*** Begin section ***
Lemma reads_events sizes : forall stream rb f st ec rb' f' unread,
pump_session exec_step sizes stream (Pread, rb, f) = Some (Pexit ec, rb', f', unread) ->
exists es ops, reads_within sizes es /\ event_bytes es ++ unread = stream /\ op_writes ops = [] /\
co_exec_loop es io_read (Exec 2 f) (set_read_buffer rb st) =
Some (ops, Some (exec_get_result (Exec 2 f') ec), (Exec 2 f', set_read_buffer rb' st)).
Proof.
induction sizes as [|n sizes IH]; intros stream rb f st ec rb' f' unread; cbn [pump_session]; [done|].
set (data := take _ stream). destruct (pump exec_step (receive data rb) f) as [[[r rb1] f1]|] eqn:E; [|done].
cbn [mbind option_bind]. intros Hp.
assert (exec_resume (Exec 2 f) (received (None, data) (set_read_buffer rb st)) None (Z.of_nat (length data)) =
Some match r with
  | Pexit ec => (io_done ec, Exec 2 f1, set_read_buffer rb1 st)
  | Perror e => (io_done (Some e), Exec 2 f1, set_read_buffer rb1 st)
  | Pread => (io_read, Exec 2 f1, set_read_buffer rb1 st)
  end) as Hr.
{ unfold exec_resume, exec_loop. cbn [resume_point_ read_fsm_ received st_read_buffer set_read_buffer snd].
fold (receive data rb). rewrite E. by destruct r. }
destruct r as [ec'| |e]; [| |by destruct sizes].
- assert (Some (Pexit ec', rb1, f1, drop (length data) stream) = Some (Pexit ec, rb', f', unread)) as [= -> -> -> <-]
  by by destruct sizes.
exists [(None, data)], [Op_read]. split_and!; [| |done|].
+ apply within_read; [unfold data; rewrite length_take; lia|constructor].
+ unfold event_bytes. cbn [map concat snd]. rewrite app_nil_r. apply take_drop_len.
+ cbn [co_exec_loop]. by rewrite Hr.
- destruct (IH _ _ _ st _ _ _ _ Hp) as (es & ops & He & Hb & Hw & Hc).
exists ((None, data) :: es), (Op_read :: ops). split_and!; [| |done|].
+ apply within_read; [unfold data; rewrite length_take; lia|done].
+ rewrite event_bytes_cons, <- app_assoc, Hb. apply take_drop_len.
+ cbn [co_exec_loop]. rewrite Hr. cbn [mbind option_bind]. by rewrite Hc.
Qed.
*** End section ***
[Your task] If the word "assert" is on a line above, return that line.

[Output of the task]
assert (exec_resume (Exec 2 f) (received (None, data) (set_read_buffer rb st)) None (Z.of_nat (length data)) =
- assert (Some (Pexit ec', rb1, f1, drop (length data) stream) = Some (Pexit ec, rb', f', unread)) as [= -> -> -> <-]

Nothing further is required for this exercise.